The SRO office is in the front wing on the first floor, directly across from the METCO room, and within a few hundred feet are the African-American Latino Scholars Program (AALSP) room and the Steps to Success (STS) room. With the three community spaces designated specifically for students of color and low-income students in such close proximity, Cawthorne and others, such as parent Donelle O’Neal Sr., have raised concerns about the population of students Conneely comes into contact with on an everyday basis.
“When I found out that the office was near my son all the time, when he walks into that building, it bothered me,” O’Neal said. “That’s what really kind of hit me in the gut. Like, are you serious?”
According to Hatchett, when the office was chosen, Conneely raised the concern with the interim METCO Coordinator at that time, who did not voice any objection. The Task Force report said “that productive conversation was never directed toward STS or AALSP.”
Because she did not hear any objections at the time, Conneely’s office did not move. However, Hatchett said, student input could still change that at any point.
“If they do have an issue with the location, then we move her.
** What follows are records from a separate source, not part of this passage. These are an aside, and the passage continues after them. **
(** * LunaraAI backend ([main.py]): contact form handler

    A shallow embedding of the FastAPI application of [src/main.py] and the
    properties of its request handling.

    The program is a single module: a SQLAlchemy model [ContactMessage]
    stored in the table [contact_messages], a pydantic request schema
    [ContactRequest], the mail notifier [send_contact_email], and two routes,
    [submit_contact] (POST /api/contact) and [read_root] (GET /).

    The code is effectful: it writes rows, reads the process environment and
    the clock, talks to an SMTP server and prints.  It is embedded in a small
    state-and-exception monad [M].  What the outside world decides (the time,
    whether the storage engine or the mail transport raise) is read from an
    [Oracle], one per request.  Every effect is recorded in a trace, so that
    statements about order and absence of effects can be made. *)

From Stdlib Require Import ZArith Lia Ascii Sorted.
From stdpp Require Import base option list strings gmap.

Set Warnings "-register-all,-notation-for-abbreviation".
Local Open Scope Z_scope.
Local Open Scope string_scope.
Local Open Scope list_scope.

(** ** Values *)

(** Decoded JSON, as [request.json()] hands it to FastAPI and as the
    handlers return it. *)
Inductive json : Type :=
  | JNull
  | JBool (b : bool)
  | JNum (n : Z)
  | JStr (s : string)
  | JArr (items : list json)
  | JObj (fields : list (string * json)).

(** [d.get(k)] on a decoded object; the first binding of a key is the one
    the dict holds. *)
Fixpoint dict_get (k : string) (fields : list (string * json)) : option json :=
  match fields with
  | [] => None
  | (k', v) :: rest => if String.eqb k k' then Some v else dict_get k rest
  end.

(** Python truthiness of an [Optional[str]]: [None] and [""] are falsy. *)
Definition truthy (v : option string) : bool :=
  match v with
  | None => false
  | Some s => negb (String.eqb s "")
  end.

Definition nl : string := String (Ascii.ascii_of_nat 10) EmptyString.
It’s a no-brainer,” Hatchett said. “If they don’t, I would hate to see other people telling these students how they should feel about it. I think that there’s some danger to that. But she’s happy to move if that’s the consensus. Or even other than the consensus, if there’s several students that feel that way.”
Hatchett encouraged open communication about any concerns, having to do with office placement or not. However, Cawthorne said it may not be so easy for students of color.
“Are you so sure they feel empowered to complain?” Cawthorne said. “If you don’t provide the space for them to do that, where they can feel comfortable saying that, they’re not going to. And that takes time and work.”